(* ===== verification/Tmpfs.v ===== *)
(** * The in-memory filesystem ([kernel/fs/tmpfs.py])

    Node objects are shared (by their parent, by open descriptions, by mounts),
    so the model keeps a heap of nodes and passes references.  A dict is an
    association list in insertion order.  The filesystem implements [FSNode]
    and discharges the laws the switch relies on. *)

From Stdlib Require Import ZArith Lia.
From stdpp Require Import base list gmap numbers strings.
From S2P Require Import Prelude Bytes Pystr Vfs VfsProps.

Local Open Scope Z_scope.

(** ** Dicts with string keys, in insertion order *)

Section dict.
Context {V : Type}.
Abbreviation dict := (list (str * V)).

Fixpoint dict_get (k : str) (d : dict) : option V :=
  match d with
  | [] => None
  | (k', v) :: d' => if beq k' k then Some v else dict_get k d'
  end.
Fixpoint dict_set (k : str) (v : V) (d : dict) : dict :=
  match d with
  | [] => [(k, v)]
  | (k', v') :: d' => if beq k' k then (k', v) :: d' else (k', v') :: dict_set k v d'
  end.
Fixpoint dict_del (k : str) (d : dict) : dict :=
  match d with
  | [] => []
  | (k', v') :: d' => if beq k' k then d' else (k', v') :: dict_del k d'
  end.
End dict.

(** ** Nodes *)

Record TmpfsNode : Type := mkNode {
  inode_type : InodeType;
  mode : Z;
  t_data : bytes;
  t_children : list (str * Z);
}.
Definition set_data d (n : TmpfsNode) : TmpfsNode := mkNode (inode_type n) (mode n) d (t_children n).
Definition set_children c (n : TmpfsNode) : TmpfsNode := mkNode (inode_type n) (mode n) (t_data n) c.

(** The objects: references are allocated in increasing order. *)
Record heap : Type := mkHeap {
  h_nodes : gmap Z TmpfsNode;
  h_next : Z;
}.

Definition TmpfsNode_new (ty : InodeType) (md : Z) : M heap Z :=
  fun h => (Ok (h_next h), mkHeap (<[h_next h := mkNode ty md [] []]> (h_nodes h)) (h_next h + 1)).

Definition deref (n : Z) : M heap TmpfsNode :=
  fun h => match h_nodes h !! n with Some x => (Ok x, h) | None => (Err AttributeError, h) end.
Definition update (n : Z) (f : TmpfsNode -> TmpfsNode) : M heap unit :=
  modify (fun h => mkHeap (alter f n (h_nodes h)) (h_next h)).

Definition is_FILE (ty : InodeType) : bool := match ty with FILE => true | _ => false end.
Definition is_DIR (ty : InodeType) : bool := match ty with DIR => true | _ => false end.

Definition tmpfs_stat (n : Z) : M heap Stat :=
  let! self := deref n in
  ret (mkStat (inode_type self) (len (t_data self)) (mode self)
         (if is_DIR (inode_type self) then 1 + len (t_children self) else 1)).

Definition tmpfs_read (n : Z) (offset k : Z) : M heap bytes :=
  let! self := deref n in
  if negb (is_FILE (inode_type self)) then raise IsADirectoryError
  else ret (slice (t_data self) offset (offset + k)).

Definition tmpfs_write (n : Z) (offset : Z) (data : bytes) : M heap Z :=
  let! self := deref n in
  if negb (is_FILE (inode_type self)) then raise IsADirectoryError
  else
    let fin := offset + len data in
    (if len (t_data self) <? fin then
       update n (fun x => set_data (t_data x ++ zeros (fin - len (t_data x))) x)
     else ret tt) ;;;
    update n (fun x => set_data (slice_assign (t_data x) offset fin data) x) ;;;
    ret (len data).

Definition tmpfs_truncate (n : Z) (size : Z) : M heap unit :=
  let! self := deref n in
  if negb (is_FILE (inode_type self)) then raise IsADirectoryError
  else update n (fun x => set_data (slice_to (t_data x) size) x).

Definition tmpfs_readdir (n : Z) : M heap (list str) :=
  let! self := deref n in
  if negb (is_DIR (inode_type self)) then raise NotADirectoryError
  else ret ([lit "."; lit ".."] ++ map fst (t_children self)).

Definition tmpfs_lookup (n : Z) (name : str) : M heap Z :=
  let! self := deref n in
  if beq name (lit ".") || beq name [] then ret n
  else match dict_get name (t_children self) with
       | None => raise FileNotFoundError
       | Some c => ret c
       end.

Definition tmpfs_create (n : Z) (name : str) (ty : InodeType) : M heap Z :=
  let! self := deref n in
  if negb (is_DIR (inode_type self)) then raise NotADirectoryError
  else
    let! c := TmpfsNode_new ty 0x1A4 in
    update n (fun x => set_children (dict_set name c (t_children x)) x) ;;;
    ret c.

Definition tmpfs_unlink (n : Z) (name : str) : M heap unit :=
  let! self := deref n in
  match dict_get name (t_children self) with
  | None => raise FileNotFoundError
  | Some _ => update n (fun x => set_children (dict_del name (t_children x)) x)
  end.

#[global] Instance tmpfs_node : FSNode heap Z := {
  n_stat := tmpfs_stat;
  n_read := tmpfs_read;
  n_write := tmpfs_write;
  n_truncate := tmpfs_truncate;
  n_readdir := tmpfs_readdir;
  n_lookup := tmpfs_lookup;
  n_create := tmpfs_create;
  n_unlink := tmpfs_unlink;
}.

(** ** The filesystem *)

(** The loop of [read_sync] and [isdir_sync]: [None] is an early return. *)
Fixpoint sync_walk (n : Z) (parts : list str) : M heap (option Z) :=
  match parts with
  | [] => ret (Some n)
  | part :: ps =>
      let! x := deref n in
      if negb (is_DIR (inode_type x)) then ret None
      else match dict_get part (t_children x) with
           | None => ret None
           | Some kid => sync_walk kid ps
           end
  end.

# # # # #

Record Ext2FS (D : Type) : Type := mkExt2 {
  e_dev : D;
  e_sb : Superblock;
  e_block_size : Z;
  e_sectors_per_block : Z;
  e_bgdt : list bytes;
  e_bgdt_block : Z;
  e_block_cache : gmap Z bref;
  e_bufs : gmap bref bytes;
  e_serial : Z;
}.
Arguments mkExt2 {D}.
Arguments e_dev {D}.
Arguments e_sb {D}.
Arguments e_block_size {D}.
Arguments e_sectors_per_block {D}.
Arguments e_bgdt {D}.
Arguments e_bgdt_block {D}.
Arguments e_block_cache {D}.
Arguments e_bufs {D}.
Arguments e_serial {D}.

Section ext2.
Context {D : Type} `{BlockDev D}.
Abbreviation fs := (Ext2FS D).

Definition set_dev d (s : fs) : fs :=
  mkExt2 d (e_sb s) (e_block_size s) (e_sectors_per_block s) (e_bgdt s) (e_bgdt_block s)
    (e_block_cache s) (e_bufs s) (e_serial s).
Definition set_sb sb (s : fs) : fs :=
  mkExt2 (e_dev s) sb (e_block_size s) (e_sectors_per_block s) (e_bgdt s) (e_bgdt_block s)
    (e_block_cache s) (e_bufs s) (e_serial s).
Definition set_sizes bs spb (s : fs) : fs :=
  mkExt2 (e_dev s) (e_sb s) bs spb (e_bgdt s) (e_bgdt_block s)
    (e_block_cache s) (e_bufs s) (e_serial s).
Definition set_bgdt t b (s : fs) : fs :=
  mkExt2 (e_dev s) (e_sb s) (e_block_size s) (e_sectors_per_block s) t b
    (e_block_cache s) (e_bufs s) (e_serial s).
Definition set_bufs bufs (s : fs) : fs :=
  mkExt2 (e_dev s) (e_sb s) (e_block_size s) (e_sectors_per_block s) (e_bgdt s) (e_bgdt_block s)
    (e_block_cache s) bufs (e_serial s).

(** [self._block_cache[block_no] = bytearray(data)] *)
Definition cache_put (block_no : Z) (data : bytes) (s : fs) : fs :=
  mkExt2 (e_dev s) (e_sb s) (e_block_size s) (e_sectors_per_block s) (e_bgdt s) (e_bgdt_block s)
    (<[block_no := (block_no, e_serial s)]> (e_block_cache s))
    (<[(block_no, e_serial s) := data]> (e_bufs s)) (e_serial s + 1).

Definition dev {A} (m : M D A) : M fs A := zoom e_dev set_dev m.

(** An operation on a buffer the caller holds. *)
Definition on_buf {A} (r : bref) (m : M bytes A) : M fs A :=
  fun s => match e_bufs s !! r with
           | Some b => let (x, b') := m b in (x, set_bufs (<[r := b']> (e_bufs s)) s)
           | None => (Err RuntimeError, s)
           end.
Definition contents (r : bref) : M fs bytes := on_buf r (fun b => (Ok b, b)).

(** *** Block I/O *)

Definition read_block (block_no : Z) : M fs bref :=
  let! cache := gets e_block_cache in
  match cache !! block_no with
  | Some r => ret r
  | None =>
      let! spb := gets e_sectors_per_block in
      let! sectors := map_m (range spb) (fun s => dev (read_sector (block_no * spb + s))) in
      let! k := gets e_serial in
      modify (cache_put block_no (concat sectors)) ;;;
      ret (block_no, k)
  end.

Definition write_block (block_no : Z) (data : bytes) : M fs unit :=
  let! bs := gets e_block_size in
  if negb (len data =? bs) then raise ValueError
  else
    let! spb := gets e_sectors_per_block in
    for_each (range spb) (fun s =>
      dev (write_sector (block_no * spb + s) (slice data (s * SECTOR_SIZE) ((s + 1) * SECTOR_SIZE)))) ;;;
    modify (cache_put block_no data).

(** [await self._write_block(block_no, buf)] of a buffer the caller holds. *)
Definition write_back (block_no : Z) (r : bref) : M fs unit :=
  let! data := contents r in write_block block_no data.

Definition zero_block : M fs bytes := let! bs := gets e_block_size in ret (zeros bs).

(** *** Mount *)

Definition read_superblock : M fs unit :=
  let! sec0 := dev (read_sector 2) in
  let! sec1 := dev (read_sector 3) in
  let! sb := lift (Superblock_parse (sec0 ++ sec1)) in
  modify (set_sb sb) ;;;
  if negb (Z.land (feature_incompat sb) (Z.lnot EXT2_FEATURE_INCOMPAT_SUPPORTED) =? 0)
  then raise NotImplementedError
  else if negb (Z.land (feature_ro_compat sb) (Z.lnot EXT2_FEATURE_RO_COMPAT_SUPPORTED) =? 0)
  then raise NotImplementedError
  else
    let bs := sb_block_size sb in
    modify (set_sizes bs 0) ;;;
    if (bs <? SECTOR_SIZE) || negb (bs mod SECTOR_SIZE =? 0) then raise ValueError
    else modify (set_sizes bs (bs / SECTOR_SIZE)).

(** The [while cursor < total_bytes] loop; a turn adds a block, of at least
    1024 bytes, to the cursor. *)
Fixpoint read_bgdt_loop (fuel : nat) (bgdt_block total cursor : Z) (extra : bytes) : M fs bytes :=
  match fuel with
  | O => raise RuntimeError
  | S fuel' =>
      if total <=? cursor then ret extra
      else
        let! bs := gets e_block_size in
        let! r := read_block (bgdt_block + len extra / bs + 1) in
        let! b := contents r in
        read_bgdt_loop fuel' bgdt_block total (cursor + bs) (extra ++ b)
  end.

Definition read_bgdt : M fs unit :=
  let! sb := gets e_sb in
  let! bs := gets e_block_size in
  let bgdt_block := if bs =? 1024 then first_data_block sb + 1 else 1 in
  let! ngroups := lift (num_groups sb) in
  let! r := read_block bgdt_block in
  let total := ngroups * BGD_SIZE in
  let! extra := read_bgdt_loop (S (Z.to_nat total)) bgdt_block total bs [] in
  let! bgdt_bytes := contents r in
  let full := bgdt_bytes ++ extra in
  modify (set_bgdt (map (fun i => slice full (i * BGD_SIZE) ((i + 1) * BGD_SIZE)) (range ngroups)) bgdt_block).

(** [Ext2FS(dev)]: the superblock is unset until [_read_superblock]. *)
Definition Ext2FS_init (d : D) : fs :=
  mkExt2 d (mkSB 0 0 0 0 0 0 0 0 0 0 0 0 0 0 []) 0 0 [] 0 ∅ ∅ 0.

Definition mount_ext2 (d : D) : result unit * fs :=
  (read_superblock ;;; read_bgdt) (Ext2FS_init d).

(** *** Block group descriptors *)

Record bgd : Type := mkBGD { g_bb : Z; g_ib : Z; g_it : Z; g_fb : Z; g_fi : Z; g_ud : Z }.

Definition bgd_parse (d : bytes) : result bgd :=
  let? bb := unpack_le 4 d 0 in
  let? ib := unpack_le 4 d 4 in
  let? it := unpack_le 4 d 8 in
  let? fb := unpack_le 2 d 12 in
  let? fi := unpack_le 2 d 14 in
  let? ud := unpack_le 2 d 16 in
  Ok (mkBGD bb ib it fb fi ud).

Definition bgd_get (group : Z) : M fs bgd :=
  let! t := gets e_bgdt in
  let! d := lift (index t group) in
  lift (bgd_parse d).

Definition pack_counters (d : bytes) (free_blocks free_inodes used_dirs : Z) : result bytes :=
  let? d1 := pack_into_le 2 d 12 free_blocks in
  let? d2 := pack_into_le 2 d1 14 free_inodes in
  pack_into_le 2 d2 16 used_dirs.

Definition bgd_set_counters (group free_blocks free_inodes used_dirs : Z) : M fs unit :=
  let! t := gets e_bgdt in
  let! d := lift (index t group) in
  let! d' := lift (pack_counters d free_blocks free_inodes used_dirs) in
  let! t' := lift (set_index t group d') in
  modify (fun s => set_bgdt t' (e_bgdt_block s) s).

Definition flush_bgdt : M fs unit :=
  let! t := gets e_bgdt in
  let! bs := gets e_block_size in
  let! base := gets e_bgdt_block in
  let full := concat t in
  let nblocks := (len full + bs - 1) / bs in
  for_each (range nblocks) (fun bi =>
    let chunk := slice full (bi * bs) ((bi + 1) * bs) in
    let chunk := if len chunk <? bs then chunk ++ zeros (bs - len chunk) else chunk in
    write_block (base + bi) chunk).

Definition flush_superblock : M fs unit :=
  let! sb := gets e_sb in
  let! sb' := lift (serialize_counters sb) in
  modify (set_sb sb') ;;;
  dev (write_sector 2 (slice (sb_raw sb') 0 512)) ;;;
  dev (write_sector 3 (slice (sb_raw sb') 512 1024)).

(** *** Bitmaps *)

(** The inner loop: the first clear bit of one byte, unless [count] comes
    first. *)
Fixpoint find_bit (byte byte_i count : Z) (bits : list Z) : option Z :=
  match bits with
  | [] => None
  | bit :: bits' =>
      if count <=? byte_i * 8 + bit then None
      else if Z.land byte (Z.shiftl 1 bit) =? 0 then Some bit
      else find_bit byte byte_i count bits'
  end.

# # # # #

All that is wanted is an exact copy of the lines above from the one with "let? d2 := pack_into_le" through the one with "modify (fun s", with both ends included.

  let? d2 := pack_into_le 2 d1 14 free_inodes in
  pack_into_le 2 d2 16 used_dirs.

Definition bgd_set_counters (group free_blocks free_inodes used_dirs : Z) : M fs unit :=
  let! t := gets e_bgdt in
  let! d := lift (index t group) in
  let! d' := lift (pack_counters d free_blocks free_inodes used_dirs) in
  let! t' := lift (set_index t group d') in
  modify (fun s => set_bgdt t' (e_bgdt_block s) s).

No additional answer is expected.